For the next half hour we stomp across Jorge’s acre or so, passing lodgings under wax palms and lime trees, up steep ravines and over a waterfall. Jorge stops now and again to admire a flower, tease his giant Mastiff puppy Fiona, or rub a fistful of fire ants on my boyfriend’s hand (“good for the vitiligo”). There is room for 200 campers here; perhaps optimistic, but with real promise to be the next new discovery in a newly-safe country now realising its potential as a backpacker haven.

There are 12 themed lodges, from ‘Safari’, to the 70’s psychedelic vibes of the ‘Hippie Hilton’. A couple of the tents give the feeling they’ve been built with your better drug-taking experience in mind. “You take some LSD in here and things go CRAZY”, he tells us as he turns on the blacklight in the brain-themed Synapsis tent.

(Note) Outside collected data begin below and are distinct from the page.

(* ===== verification/FsData.v ===== *)
(** The objects of the file systems: [src/include/vfs.h], [tmpfs.h], [initramfs.h],
    [fat32.h], [mbr.h].

    A pointer to an object is a key of the map of the objects of its type, and 0 is
    [NULL].  [kmalloc] hands out keys never used before: what it promises of the
    addresses it returns is proved of its model ([SlabSpec.held_disjoint]).  The
    object is in its map once its fields are set, so that a read of a structure that
    was allocated but not filled in is an [Uninit] outcome, and the use of a freed
    one too.  A [char *] into a data block is the block and an offset; a byte of a
    block that nothing wrote is [None].  The SD card is its blocks of 512 bytes. *)
From S2P Require Import Prelude CString.

(* [src/include/vfs.h:6-6 NR_FILESYSTEM] *)
Definition NR_FILESYSTEM : Z := 8.
(* [src/include/vfs.h:7-7 MAX_FILE_NAME_LEN] *)
Definition MAX_FILE_NAME_LEN : Z := 16.
(* [src/include/vfs.h:8-8 MAX_PATH_LEN] *)
Definition MAX_PATH_LEN : Z := 256.
(* [src/include/vfs.h:9-9 MAX_DIR_NUM] *)
Definition MAX_DIR_NUM : Z := 16.
(* [src/include/vfs.h:10-10 SEEK_SET] *)
Definition SEEK_SET : Z := 0.
(* [src/include/vfs.h:14-16 O_CREAT] *)
Definition O_CREAT : Z := 100.
(* [src/include/tmpfs.h:6-8 DEFAULT_INODE_SIZE] *)
Definition DEFAULT_INODE_SIZE : Z := 4096.
(* [src/include/mbr.h:6-8 BLOCK_SIZE] *)
Definition BLOCK_SIZE : Z := 512.

(* [src/include/vfs.h:19-22 fsnode_type] *)
Inductive fsnode_type := FSNODE_TYPE_FILE | FSNODE_TYPE_DIR.

#[global] Instance fsnode_type_eq_dec : EqDecision fsnode_type.
Proof. solve_decision. Defined.

(** The static tables a [filesystem], [v_ops] or [f_ops] pointer refers to. *)
Inductive fs_type := Tmpfs | Initramfs | Fat32.

#[global] Instance fs_type_eq_dec : EqDecision fs_type.
Proof. solve_decision. Defined.

(* [src/include/vfs.h:24-29 vnode] *)
Record vnode := Vnode {
  v_mount : Z;
  v_ops : fs_type;
  vf_ops : fs_type;
  internal : Z
}.

(** [flags] is only ever written. *)
(* [src/include/vfs.h:32-37 file] *)
Record file := File {
  f_vnode : Z;
  f_pos : Z;
  f_ops : fs_type;
  f_flags : option Z
}.

(* [src/include/vfs.h:39-42 mount] *)
Record mount := Mount {
  root : Z;
  m_fs : fs_type
}.

Definition ptr : Type := Z * Z.

(** [tmpfs_inode] and [initramfs_inode]; a [fat32_inode] has the same fields first. *)
(* [src/include/tmpfs.h:12-18 tmpfs_inode] *)
Record inode := Inode {
  i_type : fsnode_type;
  i_name : list Z;
  childs : list Z;
  data : ptr;
  data_size : Z
}.

(** The fields a [fat32_inode] adds. *)
(* [src/include/fat32.h:121-122 fat32_inode] *)
Record fat_node := FatNode {
  cluster : Z;
  abs_block_num : Z
}.

(* [src/include/fat32.h:125-134 fat32_info] *)
Record fat32_info := FatInfo {
  starting_sector : Z;
  fat_region : Z;
  data_region : Z;
  blocks_per_cluster : Z;
  sectors_per_fat : Z;
  sectors_per_cluster : Z;
  file_name_type : Z
}.

Record fs_state := FsState {
  vnodes : gmap Z vnode;
  inodes : gmap Z inode;
  fat_nodes : gmap Z fat_node;
  mounts : gmap Z mount;
  files : gmap Z file;
  blocks : gmap Z (list (option Z));
  next_key : Z;
  filesystems : list (option fs_type);
  rootfs : Z;
  cpio_base : ptr;
  fat_info : fat32_info;
  fat_boot_sector : list Z;
  mbr : list Z;
  sd : gmap Z (list Z)
}.

(** * Reading and writing objects *)

Definition set_vnodes (f : gmap Z vnode -> gmap Z vnode) (s : fs_state) : fs_state :=
  FsState (f (vnodes s)) (inodes s) (fat_nodes s) (mounts s) (files s) (blocks s) (next_key s)
    (filesystems s) (rootfs s) (cpio_base s) (fat_info s) (fat_boot_sector s) (mbr s) (sd s).
Definition set_inodes (f : gmap Z inode -> gmap Z inode) (s : fs_state) : fs_state :=
  FsState (vnodes s) (f (inodes s)) (fat_nodes s) (mounts s) (files s) (blocks s) (next_key s)
    (filesystems s) (rootfs s) (cpio_base s) (fat_info s) (fat_boot_sector s) (mbr s) (sd s).
Definition set_fat_nodes (f : gmap Z fat_node -> gmap Z fat_node) (s : fs_state) : fs_state :=
  FsState (vnodes s) (inodes s) (f (fat_nodes s)) (mounts s) (files s) (blocks s) (next_key s)
    (filesystems s) (rootfs s) (cpio_base s) (fat_info s) (fat_boot_sector s) (mbr s) (sd s).
Definition set_mounts (f : gmap Z mount -> gmap Z mount) (s : fs_state) : fs_state :=
  FsState (vnodes s) (inodes s) (fat_nodes s) (f (mounts s)) (files s) (blocks s) (next_key s)
    (filesystems s) (rootfs s) (cpio_base s) (fat_info s) (fat_boot_sector s) (mbr s) (sd s).
Definition set_files (f : gmap Z file -> gmap Z file) (s : fs_state) : fs_state :=
  FsState (vnodes s) (inodes s) (fat_nodes s) (mounts s) (f (files s)) (blocks s) (next_key s)
    (filesystems s) (rootfs s) (cpio_base s) (fat_info s) (fat_boot_sector s) (mbr s) (sd s).
Definition set_blocks (f : gmap Z (list (option Z)) -> gmap Z (list (option Z))) (s : fs_state) : fs_state :=
  FsState (vnodes s) (inodes s) (fat_nodes s) (mounts s) (files s) (f (blocks s)) (next_key s)
    (filesystems s) (rootfs s) (cpio_base s) (fat_info s) (fat_boot_sector s) (mbr s) (sd s).
Definition set_next_key (k : Z) (s : fs_state) : fs_state :=
  FsState (vnodes s) (inodes s) (fat_nodes s) (mounts s) (files s) (blocks s) k
    (filesystems s) (rootfs s) (cpio_base s) (fat_info s) (fat_boot_sector s) (mbr s) (sd s).
Definition set_filesystems (l : list (option fs_type)) (s : fs_state) : fs_state :=
  FsState (vnodes s) (inodes s) (fat_nodes s) (mounts s) (files s) (blocks s) (next_key s)
    l (rootfs s) (cpio_base s) (fat_info s) (fat_boot_sector s) (mbr s) (sd s).
Definition set_rootfs (m : Z) (s : fs_state) : fs_state :=
  FsState (vnodes s) (inodes s) (fat_nodes s) (mounts s) (files s) (blocks s) (next_key s)
    (filesystems s) m (cpio_base s) (fat_info s) (fat_boot_sector s) (mbr s) (sd s).
Definition set_fat_info (i : fat32_info) (b m : list Z) (s : fs_state) : fs_state :=
  FsState (vnodes s) (inodes s) (fat_nodes s) (mounts s) (files s) (blocks s) (next_key s)
    (filesystems s) (rootfs s) (cpio_base s) i b m (sd s).
Definition set_sd (f : gmap Z (list Z) -> gmap Z (list Z)) (s : fs_state) : fs_state :=
  FsState (vnodes s) (inodes s) (fat_nodes s) (mounts s) (files s) (blocks s) (next_key s)
    (filesystems s) (rootfs s) (cpio_base s) (fat_info s) (fat_boot_sector s) (mbr s) (f (sd s)).

(** The object at [p] of the map [f]. *)
Definition deref {A} (f : fs_state -> gmap Z A) (p : Z) : M fs_state A :=
  fun s => if p =? 0 then Err NullDeref else match f s !! p with Some x => Ok (x, s) | None => Err Uninit end.

(** A call of an operation of [string.c], which has no access to the objects. *)
Definition pure_op {A} (r : res A) : M fs_state A :=
  fun s => match r with Ok x => Ok (x, s) | Err f => Err f end.

Definition kmalloc_key : M fs_state Z :=
  fun s => Ok (next_key s, set_next_key (next_key s + 1) s).

(** [char path[MAX_PATH_LEN] = {0}] *)
Definition path_buffer : list Z := replicate 256 0.

(** The rest of the block [p] points into. *)
Definition read_block (p : ptr) : M fs_state (list (option Z)) :=
  b ← deref blocks p.1;
  if (0 <=? p.2) && (p.2 <=? Z.of_nat (length b)) then mret (drop (Z.to_nat p.2) b) else fail OutOfBounds.

(** [memcpy(p, buf, n)] to a data block. *)
Definition copy_to (p : ptr) (buf : list Z) (n : Z) : M fs_state unit :=
  b ← read_block p;
  b' ← pure_op (memcpy b (Some <$> buf) (Z.to_nat n));
  modify (set_blocks (fun m => <[p.1 := take (Z.to_nat p.2) (default [] (m !! p.1)) ++ b']> m)).

(** [memcpy(buf, p, n)] from a data block: the buffer after it. *)
Definition copy_from (buf : list Z) (p : ptr) (n : Z) : M fs_state (list Z) :=
  b ← read_block p;
  b' ← pure_op (memcpy (Some <$> buf) b (Z.to_nat n));
  match mapM id b' with Some l => mret l | None => fail Uninit end.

Pulling back vines on the side of a hill, he leads us through to a jewel in his crown; ‘Polar Expedition’. Hidden from view by wild plants is a treehouse adorned with stag heads and thick anchor chains, dressed up like an Arctic explorer’s lodge. On one wall is an enormous polar bear skin, killed in Alaska in 1950. The hunter’s son donated it to Jorge, not knowing what else to do with it.

polar-bear

Creating an authentic experience for his guests is everything to Jorge. He’s spent the last 15 years building and growing, adding piece by piece the small details that create the magic. “Oops, missed one”, he says, yanking off the only claw left on the bear. “Don’t want people hurting themselves.” He’s not hung up on the relics in his lodgings getting nicked. He just wants people to love them as much as he does.

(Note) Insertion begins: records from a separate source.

(* ===== verification/Initramfs.v ===== *)
(** The read-only file system on the cpio archive of the boot: [src/src/initramfs.c] and
    [initramfs_init] of [src/src/initrd.c]. *)
From Stdlib Require Import Ascii String.
From S2P Require Import Prelude CString FsData Vfs Tmpfs.

(* [src/src/initramfs.c:61-81 initramfs_create_vnode] *)
Definition initramfs_create_vnode : Z -> fsnode_type -> M fs_state Z :=
  create_vnode Initramfs DEFAULT_INODE_SIZE None.

(** * The archive *)

(** The written bytes a pointer into a block can reach. *)
Fixpoint written (b : list (option Z)) : list Z :=
  match b with
  | Some c :: b => c :: written b
  | _ => []
  end.
Definition bytes_from (p : ptr) : M fs_state (list Z) :=
  b ← read_block p; mret (written b).

(** [sizeof(cpio_f)], and the places of its fields. *)
(* [src/include/initrd.h:31-46 cpio_f] *)
Definition CPIO_SIZE : Z := 110.
Definition filesize (header : list Z) : list Z := drop 54 header.
Definition namesize (header : list Z) : list Z := drop 94 header.

(** [int] and [size_t] instances of [ALIGN]. *)
(* [src/library/kernel.h:44-44 ALIGN] *)
Definition ALIGN_int (x a : Z) : Z := s32 (Z.land (x + a - 1) (Z.lnot (a - 1))).

(** [!memcmp(buf, "070701", 6)] *)
Definition is_cpio (buf : list Z) : res bool :=
  d ← memcmp buf (chars "070701") 6; Ok (d =? 0).
(** [memcmp(buf + sizeof(cpio_f), "TRAILER!!", 9)] *)
Definition not_trailer (buf : list Z) : res bool :=
  d ← memcmp (drop 110 buf) (chars "TRAILER!!") 9; Ok (negb (d =? 0)).

(** The two sizes of a header, and the distance to the next one. *)
Definition cpio_sizes (buf : list Z) : res (Z * Z) :=
  ns ← hex2bin (namesize buf) 8;
  fs ← hex2bin (filesize buf) 8;
  Ok (ns, ALIGN_int fs 4).
Definition data_offset (ns : Z) : Z := s64 (ALIGN (u64 (CPIO_SIZE + ns)) 4).
Definition cpio_step (ns fs : Z) : Z := s64 (data_offset ns + fs).

(** The file of the archive at [buf], whose bytes are [l], as the child [idx] of [dir]. *)
(* [src/src/initrd.c:245-251 initramfs_init] *)
Definition add_file (dir : Z) (buf : ptr) (l : list Z) (ns fs idx : Z) : M fs_state unit :=
  file_vnode ← initramfs_create_vnode 0 FSNODE_TYPE_FILE;
  nd ← inode_of file_vnode;
  nm ← pure_op (strcpy (i_name nd) (drop 110 l));
  _ ← upd_inode file_vnode (fun i =>
        Inode (i_type i) nm (childs i) (buf.1, buf.2 + data_offset ns) (u64 fs));
  d ← deref inodes dir;
  c ← lift_opt OutOfBounds (childs d).[idx := file_vnode];
  modify (set_inodes (<[dir := with_child c d]>)).

(* [src/src/initrd.c:233-255 initramfs_init] *)
Fixpoint initramfs_init_loop (fuel : nat) (dir : Z) (buf : ptr) (idx : Z) : M fs_state unit :=
  match fuel with
  | O => fail NoFuel
  | S fuel =>
    l ← bytes_from buf;
    m ← pure_op (is_cpio l);
    if negb m then mret tt
    else
      t ← pure_op (not_trailer l);
      if negb t then mret tt
      else
        z ← pure_op (cpio_sizes l);
        idx' ← (if z.2 =? 0 then mret idx
                else _ ← add_file dir buf l z.1 z.2 idx; mret (idx + 1));
        initramfs_init_loop fuel dir (buf.1, buf.2 + cpio_step z.1 z.2) idx'
  end.

(** While the sizes are not negative, a pass moves forward at least the size of a header:
    the bytes of the archive bound their number. *)
(* [src/src/initrd.c:221-256 initramfs_init] *)
Definition initramfs_init (dir : Z) : M fs_state unit :=
  buf ← gets cpio_base;
  l ← bytes_from buf;
  m ← pure_op (is_cpio l);
  if negb m then mret tt
  else initramfs_init_loop (S (length l)) dir buf 0.

(* [src/src/initramfs.c:42-55 initramfs_setup_mount] *)
Definition initramfs_setup_mount (fs : fs_type) (m : Z) : M fs_state Z :=
  r ← initramfs_create_vnode 0 FSNODE_TYPE_DIR;
  _ ← modify (set_mounts (<[m := Mount r fs]>));
  v ← deref vnodes r;
  _ ← initramfs_init (internal v);
  mret 1.

(* [src/src/initramfs.c:84-87 initramfs_write] *)
Definition initramfs_write (f : Z) (buf : list Z) (len : Z) : M fs_state Z := mret 0.
(* [src/src/initramfs.c:90-105 initramfs_read] *)
Definition initramfs_read : Z -> list Z -> Z -> M fs_state (Z * list Z) := read_node.
(* [src/src/initramfs.c:108-114 initramfs_open] *)
Definition initramfs_open : Z -> Z -> M fs_state Z := open_handle.
(* [src/src/initramfs.c:117-121 initramfs_close] *)
Definition initramfs_close (f : Z) : M fs_state Z :=
  _ ← modify (set_files (delete f)); mret 1.
(* [src/src/initramfs.c:124-131 initramfs_lseek64] *)
Definition initramfs_lseek64 : Z -> Z -> Z -> M fs_state Z := seek.
(* [src/src/initramfs.c:137-157 initramfs_lookup] *)
Definition initramfs_lookup : Z -> list Z -> M fs_state (Z * option Z) := lookup_child.
(* [src/src/initramfs.c:160-163 initramfs_create] *)
Definition initramfs_create (dir : Z) (name : list Z) : M fs_state (Z * option Z) := mret (0, None).
(* [src/src/initramfs.c:166-169 initramfs_mkdir] *)
Definition initramfs_mkdir (dir : Z) (name : list Z) : M fs_state (Z * option Z) := mret (0, None).

(* [src/src/initramfs.c:36-40 initramfs_vnode_operations] *)
Definition initramfs_vnode_operations : vnode_operations :=
  VnodeOperations initramfs_lookup initramfs_create initramfs_mkdir.
(* [src/src/initramfs.c:28-34 initramfs_file_operations] *)
Definition initramfs_file_operations : file_operations :=
  FileOperations initramfs_write initramfs_read initramfs_open initramfs_close initramfs_lseek64.
(* [src/src/initramfs.c:23-26 initramfs_filesystem] *)
Definition initramfs_filesystem : filesystem := Filesystem (cstr "initramfs") initramfs_setup_mount.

The next morning Jorge is back at our tent. “Come on guys, I gotta show you something GREAT!” Today he’s less Al Pacino, more Willy Wonka, the military cap and hippie shades replaced with a wide-brimmed straw sun hat and loose shirt, yesterday’s peppy zing replaced by a cool repose. We follow him into his den, find a perch on a couple of antique chairs and he opens a giant jar of jelly sweets, dropping handfuls into our laps. A DVD of ‘Vangelis’ ‘Music for the NASA Mission: 2001 Mars Odyssey’ is on at full volume and he’s enraptured. The music fades out and he inhales deeply and shakes himself out of his trance. “WOOO! Can you believe that? WOW.”

And then quite suddenly, there’s one more thing we have to see. His magnum opus, just finished. Overlooking the rest of his lodges up the steepest hill is ‘The Rasta House’. A cabin decorated from floor to ceiling with Bob Marley memorabilia, Marley family tree, hanging double bed and an enormous mahogany marijuana leaf mounted above it. And the fridge mural? Bob Marley smoking in the moonlight of course.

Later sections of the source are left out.